L'invasione russa dell'Ucraina ha innescato una falsa ondata nei social network e nelle trasmissioni. Un giornalista della BBC ha spiegato come conoscere ed evitare false notizie. Fin dall'inizio della guerra, la mia casella di posta è stata inondata di messaggi di persone che mi parlano di video fraudolenti nelle loro [...] fonti.
Un giornalista della BBC ha spiegato come conoscere ed evitare false notizie.
Fin dall'inizio della guerra, la mia casella di posta è stata inondata di messaggi di persone che mi parlano di video fraudolenti nelle loro fonti di social media e nei profili delle persone che promuovono le teorie della cospirazione. E non è solo nei social media. È anche una propaganda sponsorizzata dallo stato che spinge false affermazioni in trasmissione e oltre, dice Marianna Spring.
Come puoi distinguere le informazioni cattive e impedirle di diffonderle?
1. Attenzione ai vecchi video e agli inganni
Ci sono video molto reali e inquietanti che si stanno diffondendo su ciò che sta accadendo sul terreno in Ucraina. Ma ci sono anche registrazioni di vecchi conflitti che diventano virali. La gente spesso lo condivide perché sono scioccati o anche cercando di aiutare. Ma questo aggiunge solo il caos.
Il modo migliore per scoprire se un video è vero o non è quello di cercare informazioni come il tempo, segni, lingue che la gente parla.
I video dell'invasione del crimine russo e l'esplosione a Beirut nel 2020 sono ampiamente distribuiti come video dall'attuale conflitto.
Con Google Maps, si può scoprire se un video è davvero da dove si afferma di essere preso. E utilizzando una ricerca opposta di foto disponibili su un certo numero di siti web, è possibile vedere se lo stesso video o immagine è già stato distribuito su Internet. Questo è un segno che è stato riciclato da un evento precedente.
2. Chi lo condivide, e perché?
È importante considerare chi ha distribuito il post del tutto. Puoi controllare chi sono e sono fonte di fede?

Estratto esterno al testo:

Lemma rent_last_copy_witness :
  let a := RentArgs 1 4 1 (Sample.day + 7) in
  let b := RentArgs 3 4 1 (Sample.day + 5) in
  stock_of 4 Sample.last_copy = Some 1
  ∧ (rent_movie Sample.day 1 4 1 (Sample.day + 7) Sample.last_copy).1.1.1
    = true
  ∧ (rent_movie Sample.day 3 4 1 (Sample.day + 5) Sample.last_copy).1.1.1
    = true
  ∧ (∃ message id s',
       rent_movie_in_turn Sample.day a b Sample.last_copy
       = ((true, message, Some id), (false, MovieUnavailable, None), s')
       ∧ stock_of 4 s' = Some 0)
  ∧ (∃ message_a id_a message_b id_b s',
       rent_movie_overlapped Sample.day a b Sample.last_copy
       = ((true, message_a, Some id_a), (true, message_b, Some id_b), s')
       ∧ id_a ≠ id_b
       ∧ stock_of 4 s' = Some 0).
Proof.
  cbv zeta.
  split; [vm_compute; reflexivity|].
  split; [vm_compute; reflexivity|].
  split; [vm_compute; reflexivity|].
  apply (rent_last_copy Sample.day (RentArgs 1 4 1 (Sample.day + 7))
           (RentArgs 3 4 1 (Sample.day + 5)) Sample.last_copy).
  - reflexivity.
  - vm_compute. reflexivity.
  - vm_compute. reflexivity.
  - vm_compute. reflexivity.
Defined.

(** * Further properties *)

(** ** Calls that succeed *)

(** X1.  [rent_movie] succeeds exactly when the customer exists and is
    active, the movie exists, is flagged available and has stock, the due
    date is after today, the employee exists, and the charge and the new
    stock fit their columns; so a charge above 999999.99 or an unknown
    employee fails the call after its four checks have passed. *)
Theorem rent_movie_succeeds_iff today c m e due s :
  (rent_movie today c m e due s).1.1.1 = true ↔
  ∃ cu mv,
    customers s !! c = Some cu ∧ is_active cu = true ∧
    movies s !! m = Some mv ∧ is_available mv = true ∧
    0 < stock_quantity mv ∧ today < due ∧ e ∈ employees s ∧
    decimal_8_2 (rental_rate mv * (due - today)) ∧
    sql_int (stock_quantity mv - 1).
Proof.
  split.
  - unfold rent_movie, rent_checks. intros H.
    destruct (customers s !! c) as [cu|] eqn:Hcu; [|discriminate].
    destruct (is_active cu) eqn:Hactive; [|discriminate].
    destruct (movies s !! m) as [mv|] eqn:Hmv; [|discriminate].
    destruct (is_available mv) eqn:Havailable; [|discriminate].
    cbn [negb orb] in H. case_bool_decide as Hstock; [discriminate|].
    cbv zeta in H. case_bool_decide as Hdue; [discriminate|].
    unfold rent_transaction, insert_rental in H.
    cbn [local_total_charge] in H.
    destruct (decide _) as [(_ & _ & He)|] in H; [|discriminate].
    destruct (decide _) as [Hcharge|] in H; [|discriminate].
    unfold update_movie_stock in H.
    cbn [set_rentals movies local_stock_quantity] in H. rewrite Hmv in H.
    destruct (decide _) as [Hint|] in H; [|discriminate].
    exists cu, mv. repeat split; first [done | lia | apply Hcharge | apply Hint].
  - intros (cu & mv & Hcu & Hactive & Hmv & Havailable & Hstock & Hdue & He
            & Hcharge & Hint).
    unfold rent_movie, rent_checks.
    rewrite Hcu, Hactive, Hmv, Havailable. cbn [negb orb].
    rewrite bool_decide_eq_false_2 by lia. cbv zeta.
    rewrite bool_decide_eq_false_2 by lia.
    by erewrite rent_transaction_accepted by (by eauto).
Qed.
(** X18. The outcome of the first attempt to load Pix2Text is remembered:
    every later call of [get_p2t_engine] gives the same answer and leaves the
    state alone, whatever loading would give then. A failed load of PaddleOCR
    is not remembered: [get_ocr_engine] raises, leaves the state alone, and
    the next call tries again. *)
Theorem pix2text_load_is_tried_once (first later : Engines) (g : globals) :
  let g1 := (get_p2t_engine (H := first) g).1 in
  let available := (get_p2t_engine (H := first) g).2 in
  get_p2t_engine (H := later) g1 = (g1, available)
  /\ (p2t_engine g = None ->
      available = match load_pix2text (Engines := first) with Ok _ => true | Raise _ => false end)
  /\ (ocr_engine g = false ->
      forall e, load_paddleocr (Engines := first) = Raise e ->
      get_ocr_engine (H := first) g = (g, Raise e)
      /\ (load_paddleocr (Engines := later) = Ok tt ->
          get_ocr_engine (H := later) (get_ocr_engine (H := first) g).1
          = (mkGlobals true (p2t_engine g), Ok tt))).
Proof.
  cbv zeta. unfold get_p2t_engine, get_ocr_engine. split; [|split].
  - destruct (p2t_engine g) as [b|] eqn:Hp; cbn [fst snd]; [by rewrite Hp|].
    by destruct (load_pix2text (Engines := first)).
  - intros ->. by destruct (load_pix2text (Engines := first)).
  - intros -> e ->. split; [done|]. cbn [fst]. intros ->. by destruct g as [[] ?].
Qed.

End Loading.

Section OcrExamples.
Import Text Subject Ocr.
(** * Biscuit build scripts: stamp.py, xxd.py and mem_analyze.py

    A shallow embedding of the three Python scripts of the repository:

    - [src/biscuit/src/kernel/stamp.py], the boot-sector finisher
      (module [Stamp]);
    - [src/biscuit/scripts/xxd.py], the hex-array emitter (module [Xxd]);
    - [src/mem_analyze.py], the meminfo reporter (module [MemAnalyze]).

    Each script is a straight-line program over a file store and the
    standard streams.  It is embedded as a function in a state-and-error
    monad [io]: the state is the part of the world the script can touch,
    the error is the Python exception that ends the process.

    Python values are modelled as follows.
    - [int] is [Z] (unbounded).
    - [float] is the IEEE 754 binary64 format of the Standard Library's
      [SpecFloat] ([prec = 53], [emax = 1024]), round to nearest even.
    - [bytes] is [list byte]; indexing a [bytes] object yields the
      integer [Byte.to_N b].
    - [str] is [string]; one [ascii] stands for one code point, so the
      model covers text over the code points 0-255.
    - [dict] with string keys is [gmap string _].

    A file store maps a path to the contents of a regular file that
    the process can read and append to; a path that is not in the
    store cannot be opened.  The meminfo reporter opens its file in
    text mode: it is modelled on the decoded text ([MemAnalyze.World])
    and on the bytes with their decoder ([MemAnalyze.Disk]). *)

From Stdlib Require Import ZArith NArith List String Ascii Strings.Byte Lia.
From Stdlib Require Import DecimalString HexadecimalString.
From Stdlib Require Import DecimalN DecimalZ DecimalPos HexadecimalN.
From Stdlib Require Import Floats.SpecFloat.
From stdpp Require Import base option list strings gmap.

Local Open Scope string_scope.
Local Open Scope list_scope.
Local Open Scope Z_scope.

(** ** Python prelude *)

Module Py.

(** The exceptions the three scripts can end with. *)
Inductive exn : Type :=
| ValueError (msg : string)
| IndexError (msg : string)
| OSError (path : string)
| OverflowError (msg : string)
| ZeroDivisionError (msg : string)
| UnicodeDecodeError (encoding : string) (start : nat) (reason : string)
| SystemExit (code : Z).

Inductive result (A : Type) : Type :=
| Ok (a : A)
| Raise (e : exn).
Arguments Ok {A} a.
Arguments Raise {A} e.

(** The exit status of the interpreter: 0 when the module body runs
    to its end, the argument of [sys.exit], and 1 for an exception
    that nobody catches. *)
Definition exit_status {A} (r : result A) : Z :=
  match r with
  | Ok _ => 0
  | Raise (SystemExit c) => c
  | Raise _ => 1
  end.

(** State-and-error monad: an exception keeps the state reached so
    far (a write that happened before the [raise] stays written). *)
Definition io (St A : Type) : Type := St -> result A * St.

Definition ret {St A} (a : A) : io St A := fun s => (Ok a, s).

Definition bind {St A B} (m : io St A) (k : A -> io St B) : io St B :=
  fun s =>
    match m s with
    | (Ok a, s') => k a s'
    | (Raise e, s') => (Raise e, s')
    end.

Definition raise {St A} (e : exn) : io St A := fun s => (Raise e, s).

Definition lift {St A} (r : result A) : io St A := fun s => (r, s).

Definition modify {St} (f : St -> St) : io St unit := fun s => (Ok tt, f s).

Declare Scope io_scope.
Delimit Scope io_scope with io.
Notation "x <- m ;; k" := (bind m (fun x => k))
  (at level 100, m at next level, k at level 200, right associativity) : io_scope.
Notation "m ;; k" := (bind m (fun _ => k))
  (at level 100, k at level 200, right associativity) : io_scope.

(** [for x in l: body] *)
Fixpoint for_ {St A} (l : list A) (body : A -> io St unit) : io St unit :=
  match l with
  | [] => ret tt
  | x :: l' => bind (body x) (fun _ => for_ l' body)
  end.

(** [enumerate(l)] *)
Fixpoint enumerate_from {A} (i : Z) (l : list A) : list (Z * A) :=
  match l with
  | [] => []
  | x :: l' => (i, x) :: enumerate_from (i + 1) l'
  end.
Definition enumerate {A} (l : list A) : list (Z * A) := enumerate_from 0 l.

(** [len(l)] *)
Definition len {A} (l : list A) : Z := Z.of_nat (length l).

(** [d[i]] for a [bytes] object [d] and a non-negative literal index
    [i]. *)
Definition index {St A} (l : list A) (i : nat) : io St A :=
  match l !! i with
  | Some x => ret x
  | None => raise (IndexError "index out of range")
  end.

Coloro che hanno pubblicato video ingannevoli a volte cercano piacere e distribuzione. Questo è un momento inquietante, e post su ciò che sta accadendo in Ucraina sono suscettibili di prendere vita. Altri condividono false affermazioni per promuovere alcune Narrativas per rafforzare i loro piani politici o seminare dubbi e confusione.
Alcuni giovani mi hanno parlato di profili filo-russi che litigano con gli ucraini, suggerendo senza alcuna prova che la guerra era “listed” o che l'Ucraina stava bombardando il suo territorio.
Un uomo che ho intervistato ha spiegato che anche le immagini della sua casa vicino a Kiev, completamente distrutta dalla bomba, non potevano convincere queste persone.
Molti hanno pochi o no seguaci, scaricato foto di profilo da altri paesi su Internet, e usato nomi generali di utenti. Hanno anche iniziato a pubblicare solo dopo l'invasione. È difficile dire chi gestirà questi profili alla fine, dice il giornalista.
Altri profili che hanno promosso false affermazioni sulla pandemia di COVID hanno focalizzato l'attenzione sulla condivisione di false teorie di cospirazione sulla guerra. Gli stessi esempi falsi - per esempio, gli “actors ̧x1> sono stati feriti nel bombardamento -- appaiono costantemente, anche guidati dai diplomatici russi.
3. Stop prima della distribuzione
Gran parte di ciò che si trova nei social media per la guerra è spaventoso. Questo provoca una reazione che significa che le persone a volte condividono messaggi prima di verificare se sono reali. Dezinformation si diffonde perché gioca con le nostre emozioni e pregiudizi.
Non si tratta solo di emozioni negative. A volte le storie con la speranza possono diventare virali. Come possono aumentare il morale, contribuiscono al caos di Internet e rendono più difficile capire cosa sta succedendo davvero.
Combattere le informazioni è più che i social media. È una lotta combattuta dai governi in Ucraina e Russia, promuovendo la propaganda. La questione del perché una certa fonte potrebbe dire qualcosa e se è sostenuta da prove, scrive la BBC.